_Activity_
Where the records below reach the line containing "(Sample.withFaults w1 [Some", start transcribing, and end with the line containing "[makeDecision] goes on", exactly and with nothing else added.

_Exercise materials_
(** C6 (counterexample).  PostgreSQL is recorded for [use-database].  A
    later proposal of MongoDB with revisit probability 0.05 is answered
    with the existing decision when the store is reachable; when the store
    cannot be reached for the lookup alone, no error is surfaced and the
    MongoDB decision is appended. *)
Lemma makeDecision_appends_after_failed_lookup :
  let w1 := snd (run (makeDecision Sample.t1 Sample.repo "requirements" Sample.postgres)
                     (Sample.world "requirements" [])) in
  let proposal := Sample.mongo (5 # 100) in
  let '(reachable, _) := run (makeDecision Sample.t2 Sample.repo "requirements" proposal) w1 in
  let '(r, w2) := run (makeDecision Sample.t2 Sample.repo "requirements" proposal)
                      (Sample.withFaults w1 [Some StoreUnavailable]) in
  reachable = inr (Existing {| parsed_type := Some "technology-choice";
                               parsed_chosen := Some "PostgreSQL";
                               parsed_confidence := Some (Fin (17 # 20));
                               parsed_revisitProbability := Some (Fin (1 # 20)) |}) /\
  r = inr (Made proposal) /\
  Sample.messages w2 "requirements" =
    commitMessage Sample.t2 proposal :: Sample.messages w1 "requirements" /\
  ~ (r = inl StoreUnavailable /\ GitHub.repos w2 = GitHub.repos w1).
Proof.
  vm_compute. repeat (split; [reflexivity |]).
  intros [Habsurd _]. discriminate Habsurd.
Qed.

(** C6 (amended).  When the store cannot be reached for the lookup,
    [findDecision] answers that there is no existing decision and
    [makeDecision] goes on to the append.  When the store cannot be
    reached for the read of [DECISIONS.log] either, that error reaches the
    caller; and whenever the call fails, nothing has been committed. *)
Theorem makeDecision_store_errors
    (now repoName branch : string) (decision : Decision)
    (w : World) (e : Error) (rest : list (option Error)) :
  GitHub.faults w = Some e :: rest ->
  let w1 := {| GitHub.repos := GitHub.repos w; GitHub.faults := rest |} in
  run (findDecision repoName (name decision)) w = (inr None, w1) /\
  run (makeDecision now repoName branch decision) w =
    run (appendDecision now repoName branch decision) w1 /\
  (forall (e' : Error) (rest' : list (option Error)),
     rest = Some e' :: rest' ->
     run (makeDecision now repoName branch decision) w =
       (inl e', {| GitHub.repos := GitHub.repos w; GitHub.faults := rest' |})) /\
  (forall (e' : Error) (w' : World),
     run (makeDecision now repoName branch decision) w = (inl e', w') ->
     GitHub.repos w' = GitHub.repos w).
Proof.
  intros Hfaults w1.
  assert (Hfind : run (findDecision repoName (name decision)) w = (inr None, w1)).
  { rewrite run_findDecision. unfold GitHub.perform. rewrite Hfaults. reflexivity. }
  assert (Hmake : run (makeDecision now repoName branch decision) w =
                  run (appendDecision now repoName branch decision) w1).
  { rewrite run_makeDecision, Hfind. reflexivity. }
  repeat split; [exact Hfind | exact Hmake | |].
  - intros e' rest' ->. rewrite Hmake, run_appendDecision. reflexivity.
  - intros e' w' Hfail. rewrite Hmake in Hfail.
    apply appendDecision_error_keeps_repos in Hfail. exact Hfail.
Qed.

Lemma makeDecision_store_errors_witness :
  let w1 := snd (run (makeDecision Sample.t1 Sample.repo "requirements" Sample.postgres)
                     (Sample.world "requirements" [])) in
  let w := Sample.withFaults w1 [Some StoreUnavailable; Some StoreUnavailable] in
  let proposal := Sample.mongo (5 # 100) in
  run (findDecision Sample.repo "use-database") w =
    (inr None, Sample.withFaults w1 [Some StoreUnavailable]) /\
  run (makeDecision Sample.t2 Sample.repo "requirements" proposal) w =
    (inl StoreUnavailable, Sample.withFaults w1 []).
Proof.
  destruct (makeDecision_store_errors Sample.t2 Sample.repo "requirements" (Sample.mongo (5 # 100))
              (Sample.withFaults
                 (snd (run (makeDecision Sample.t1 Sample.repo "requirements" Sample.postgres)
                           (Sample.world "requirements" [])))
                 [Some StoreUnavailable; Some StoreUnavailable])
              StoreUnavailable [Some StoreUnavailable] eq_refl) as [Hfind [_ [Hread _]]].
  split.
  - exact Hfind.
  - exact (Hread StoreUnavailable [] eq_refl).
Defined.

(** ** Two calls in flight *)


Section Steps.

Variables (w : World) (repoName branch : string).
Variables (r : GitHub.Repository) (b : GitHub.BranchState).
Hypothesis Hfaults : GitHub.faults w = [].
Hypothesis Hrepo : GitHub.repos w !! repoName = Some r.
Hypothesis Hbranch : GitHub.branches r !! branch = Some b.





End Steps.


Section Appended.

Variables (w : World) (repoName branch : string).
Variables (r : GitHub.Repository) (b : GitHub.BranchState).
Variables (now log : string) (decision : Decision).

Let w' : World := appended w repoName branch r b now log decision.

Lemma appended_repo :
  GitHub.repos w' !! repoName = Some (appendedRepository r branch b now log decision).
Proof. apply lookup_insert_eq. Qed.

Lemma appended_branch :
  GitHub.branches (appendedRepository r branch b now log decision) !! branch =
    Some (appendedBranch b now log decision).
Proof. apply lookup_insert_eq. Qed.

Lemma appended_log :
  GitHub.files (appendedBranch b now log decision) !! "DECISIONS.log" =
    Some (appendedLog now log decision).
Proof. apply lookup_insert_eq. Qed.

Lemma appended_history :
  GitHub.history w' repoName branch =
    {| GitHub.message := commitMessage now decision |} :: GitHub.commits b.
Proof.
  unfold GitHub.history. rewrite appended_repo, appended_branch. reflexivity.
Qed.

End Appended.



(** ** Strings *)

Lemma append_empty_r (s : string) : s +:+ EmptyString = s.
Proof.
  induction s as [| c s IH]; [reflexivity | rewrite append_cons, IH; reflexivity].
Qed.


Lemma every_append (p : ascii -> bool) (a b : string) :
  JS.every p (a +:+ b) = JS.every p a && JS.every p b.
Proof.
  induction a as [| c a IH]; [reflexivity |].
  rewrite append_cons. simpl. rewrite IH. apply andb_assoc.
Qed.

Lemma split_without (sep : ascii) (s : string) :
  JS.every (differs sep) s = true -> JS.split sep s = [s].
Proof.
  induction s as [| x s IH]; [reflexivity |].
  simpl. intros H. apply andb_prop in H as [Hx Hs]. unfold differs in Hx.
  destruct (Ascii.eqb x sep); [discriminate |]. now rewrite (IH Hs).
Qed.

Lemma split_append (sep : ascii) (a b : string) :
  JS.every (differs sep) a = true ->
  JS.split sep (a +:+ String sep b) = a :: JS.split sep b.
Proof.
  induction a as [| x a IH]; intros H.
  - rewrite append_nil. simpl. now rewrite Ascii.eqb_refl.
  - simpl in H. apply andb_prop in H as [Hx Ha]. unfold differs in Hx.
    rewrite append_cons. simpl.
    destruct (Ascii.eqb x sep); [discriminate |]. now rewrite (IH Ha).
Qed.



(** ** Numbers written and read back *)

Lemma every_digit_string_of_uint (u : Decimal.uint) :
  JS.every JS.isDigit (NilEmpty.string_of_uint u) = true.
Proof. induction u; simpl; try rewrite IHu; reflexivity. Qed.

Lemma digitsOf_digits (m : N) : JS.every JS.isDigit (JS.digitsOf m) = true.
Proof. apply every_digit_string_of_uint. Qed.











(** ** Decimal expansions *)




Lemma every_impl (p q : ascii -> bool) (s : string) :
  (forall c, p c = true -> q c = true) -> JS.every p s = true -> JS.every q s = true.
Proof.
  intros Himpl. induction s as [| c s IH]; [reflexivity |].
  simpl. intros H. apply andb_prop in H as [Hc Hs].
  now rewrite (Himpl c Hc), (IH Hs).
Qed.




(** ** The commit message and its parser *)



Lemma labelled_singleLine (label v : string) :
  singleLine label = true -> singleLine v = true -> JS.every (differs LF) (label +:+ v) = true.
Proof. unfold singleLine. intros Hl Hv. now rewrite every_append, Hl, Hv. Qed.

_Output_
                      (Sample.withFaults w1 [Some StoreUnavailable]) in
  reachable = inr (Existing {| parsed_type := Some "technology-choice";
                               parsed_chosen := Some "PostgreSQL";
                               parsed_confidence := Some (Fin (17 # 20));
                               parsed_revisitProbability := Some (Fin (1 # 20)) |}) /\
  r = inr (Made proposal) /\
  Sample.messages w2 "requirements" =
    commitMessage Sample.t2 proposal :: Sample.messages w1 "requirements" /\
  ~ (r = inl StoreUnavailable /\ GitHub.repos w2 = GitHub.repos w1).
Proof.
  vm_compute. repeat (split; [reflexivity |]).
  intros [Habsurd _]. discriminate Habsurd.
Qed.

(** C6 (amended).  When the store cannot be reached for the lookup,
    [findDecision] answers that there is no existing decision and
    [makeDecision] goes on to the append.  When the store cannot be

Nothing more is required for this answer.